Home of the Brave

July 2, 2008 / by robertflynn

Remember when you could sing “the land of the free and the home of the brave” with pride? More than 43,000 veterans declared “medically unfit” for combat by doctors have been sent back to Afghanistan or Iraq. An additional 58,000 soldiers have been caught in stop-loss. According to Psychiatric News, 117 members of the Army killed themselves in 2007; 934 unsuccessfully attempted suicide. Those who had served at least once in Iraq or Afghanistan accounted for 61 percent of fatalities and 33 percent of attempts. Forty-four percent of those who committed suicide and 55% of those who attempted it had at least one diagnosed mental disorder, mainly mood or anxiety disorders, or substance abuse. What about those statistics makes you proud?

 

That’s not the whole story. Editor & Publisher has been examining the “noncombat” deaths in Iraq, “often suicides, which usually come to light only due to the diligence of local newspapers.” The parents of a soldier in Texas were told that their daughter had died of “friendly fire.” Only after the mother became suspicious were they told their daughter had been murdered. It required six months and the help of a congressman to get the 1200-page report that revealed that their daughter had been abused several times by the soldier who killed her and the Army had done little to protect her.

 

A Washington Times/ABC News investigation revealed that “mentally distressed veterans from Iraq and Afghanistan are being recruited for government tests on pharmaceutical drugs linked to suicide and other violent side effects.” It took the VA three months to inform patients of the mental side effects. The Boston Globe reported that hundreds of U.S. soldiers assigned to guard a chemical plant in Iraq were made ill by exposure to a highly toxic chemical after their KBR supervisors told them the chemical was a “mild irritant.” “These soldiers were bleeding from the nose, spitting blood," said Danny Langford, an equipment technician from Texas brought to work at the Qarmat Ali Water treatment plant in 2003. 

 
What kind of people treat so dishonorably those who volunteer to stand between them and a vague enemy the government tells them they have to fear? And still they faithfully serve. Despite the millions who “support” the war and/or the troops by buying lapel flags and yellow ribbons there is no one to replace them.

 

There is reason to fear because despite so many warnings of an impending attack that intelligence agencies complained of “information fatigue” the Bush administration was unable to defend the country from nineteen hijackers for an hour and a half. The incompetence of the Bush administration that has made the world more dangerous and America less safe is well known; nevertheless, the brave soldier on.

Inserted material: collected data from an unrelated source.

(** Every iteration of [Scan] on supported text makes progress or stops. *)
Lemma Scan_loop_supported : forall fuel r s,
  (length r < fuel)%nat -> view s r -> Forall (fun b => unsupported b = false) r ->
  literal (next_ s) = [] -> exists s', Scan_loop fuel s = Some s'.
Proof.
  induction fuel as [|fuel IH]; intros r s Hf Hv Hr Hl; [lia|].
  rewrite Scan_loop_S. cbv zeta. set (s0 := set_next _ s).
  assert (view s0 r) as Hv0 by done. assert (literal (next_ s0) = []) as Hl0 by done.
  clearbody s0. destruct (Forall_skip _ _ Hr) as (R1 & R2 & R3).
  assert (forall skip, scans s0 (ScanSwitch s0) WHITESPACE (skip r) [] ->
            (length (skip r) < length r)%nat -> Forall (fun b => unsupported b = false) (skip r) ->
            exists s', (let '(t, s1) := ScanSwitch s0 in
              if decide (t = WHITESPACE) then Scan_loop fuel s1 else Some (set_next_type t s1))
              = Some s') as Hblank.
  { intros skip (Ht & Hv1 & _ & Hl1) Hlen Hsk. destruct (ScanSwitch s0) as [t s1]. simpl in *.
    subst t. simpl. eapply (IH (skip r)); eauto. lia. }
  destruct (decide (fst (ScanSwitch s0) = WHITESPACE)) as [Ht|Ht].
  2: { destruct (ScanSwitch s0) as [t s1]. simpl in Ht. rewrite decide_False by done. eauto. }
  destruct r as [|b r].
  { exfalso. revert Ht. unfold ScanSwitch. rewrite (view_c0 _ _ Hv0). cbn [hd_c0]. by run_eqb. }
  destruct (ScanSwitch_blank _ _ _ Hv0 Ht) as [Hs|[Hu|(c & r' & -> & -> & Hc)]].
  - apply (Hblank skip_space); [by cbn [skip_space]; rewrite Hs; eapply ScanSwitch_space| |done].
    simpl. rewrite Hs. pose proof (skip_space_length r). lia.
  - inversion_clear Hr. congruence.
  - inversion_clear Hr as [|? ? _ Hr']. inversion_clear Hr' as [|? ? _ Hr].
    destruct (Forall_skip _ _ Hr) as (_ & R2' & R3').
    destruct Hc as [-> | ->].
    + apply (Hblank (fun t => skip_line (tail (tail t)))); simpl; auto.
      * apply (ScanSwitch_comment s0 (ch "/") r' skip_line); auto.
      * pose proof (until_length (fun c => c =? kNewLine) r') as Hu.
        rewrite <- skip_line_until in Hu. lia.
    + apply (Hblank (fun t => skip_block (tail (tail t)))); simpl; auto.
      * apply (ScanSwitch_comment s0 (ch "*") r' skip_block); auto.
      * pose proof (skip_block_length r'). lia.
Qed.
(* ===== verification/TokenSource.v ===== *)
(** What the parser needs of a scanner, as an interface, and the scanner's implementation.

    The parser calls [Next], [Peek], [CurrentLiteral] and [CurrentPosition] of its
    scanner and nothing else; [TokenSource] is the record of these operations and
    [TokenStream] states what they promise: a source holds a sequence of tokens,
    [Next] hands them out one by one with their literals, and an exhausted source
    keeps answering [EOS]. *)
From S2P Require Import Prelude Token Scanner ScannerSpec.

Abbreviation Lexeme := (TokenType * list Z)%type.

Class TokenSource (S : Type) := {
  ts_next : S -> option (TokenType * S);
  ts_peek : S -> TokenType;
  ts_literal : S -> list Z;
  ts_position : S -> SourcePosition
}.

(** The type of the first token of a sequence. *)
Definition peek (ts : list Lexeme) : TokenType :=
  match ts with [] => EOS | (t, _) :: _ => t end.

Class TokenStream (S : Type) `{TokenSource S} := {
  stream : S -> list Lexeme -> Prop;
  stream_peek s ts : stream s ts -> ts_peek s = peek ts;
  stream_next s t l ts : stream s ((t, l) :: ts) ->
    exists s', ts_next s = Some (t, s') /\ ts_literal s' = l /\ stream s' ts;
  stream_end s : stream s [] -> exists s', ts_next s = Some (EOS, s') /\ stream s' [];
  stream_no_eos s ts : stream s ts -> Forall (fun x => fst x <> EOS) ts
}.

(** [Scan] makes at most one iteration per character left, so this fuel is enough
    wherever any fuel is ([ScannerSpec.Next_stream]). *)
#[export] Instance Scanner_source : TokenSource Scanner := {
  ts_next s := Next (S (chars_left s)) s;
  ts_peek := Peek;
  ts_literal := CurrentLiteral;
  ts_position := CurrentPosition
}.

Lemma lex_no_eos r ts : lex r ts -> Forall (fun x => fst x <> EOS) ts.
Proof.
  induction 1 as [| | | |t l w r ts Ht]; try done.
  constructor; [|done]. by apply token_text_facts in Ht as (_ & ? & _).
Qed.

#[export] Program Instance Scanner_stream : TokenStream Scanner := { stream := scanner_stream }.
Next Obligation. intros s [|[t l] ts] Hs; by destruct Hs. Qed.
Next Obligation.
  intros s t l ts Hs.
  destruct (Next_stream _ _ _ _ Hs (S (chars_left s))) as (s' & ? & _ & ? & _ & ?); [lia|].
  exists s'. auto.
Qed.
Next Obligation.
  intros s Hs. destruct (Next_stream_end s Hs (S (chars_left s))) as (s' & ? & _ & ?); [lia|].
  exists s'. auto.
Qed.
Next Obligation.
  intros s [|[t l] ts] Hs; [done|]. destruct Hs as (_ & _ & He & r & _ & Hr).
  constructor; [done|]. by apply lex_no_eos in Hr.
Qed.

(** A source that reads a list of tokens, with no position: the current literal and the
    tokens to come. *)
Record ListSource : Set := mkList { ls_literal : list Z; ls_tokens : list Lexeme }.

#[export] Instance List_source : TokenSource ListSource := {
  ts_next s :=
    match ls_tokens s with
    | [] => Some (EOS, s)
    | (t, l) :: ts => Some (t, mkList l ts)
    end;
  ts_peek s := peek (ls_tokens s);
  ts_literal := ls_literal;
  ts_position _ := mkPos 0 0
}.

#[export] Program Instance List_stream : TokenStream ListSource := {
  stream s ts := ls_tokens s = ts /\ Forall (fun x => fst x <> EOS) ts
}.
Next Obligation. by intros s ts [<- _]. Qed.
Next Obligation.
  intros s t l ts [Hs Hf]. simpl. rewrite Hs. inversion_clear Hf. eauto.
Qed.
Next Obligation. intros s [Hs _]. simpl. rewrite Hs. eauto. Qed.
Next Obligation. by intros s ts [_ Hf]. Qed.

Those who served in World War Two, the Cold War, Korea, Vietnam, Desert Storm and Bush’s war on Iraq have not quailed. They will still honor their oath to defend the Constitution of the United States of America. 

 

Four Supreme Court justices won’t. They profess to be so terrified by the administration’s inability to protect America that they agree with George Bush that the Constitution must be tossed in the trash. Justice Scalia, who has always had a problem determining fact from fiction, included a lie in the minority opinion, stating that “at least 30 of those prisoners released from Guantanamo Bay have returned to the battlefield.” As law professors at Seton Hall and others have stated, “not a single detainee was released by a court.” They were released by the political appointees of George W. Bush, sometimes over the objection of the military. “According to the Department of Defense’s published and unpublished data and reports, not a single released Guantánamo detainee has ever attacked any Americans.” Congressional hearings determined that the recidivism of 30 prisoners was not true two weeks before Justice Scalia wrote his opinion based on that lie.

 

Does that sound like “the land of the free and the home of the brave” to you?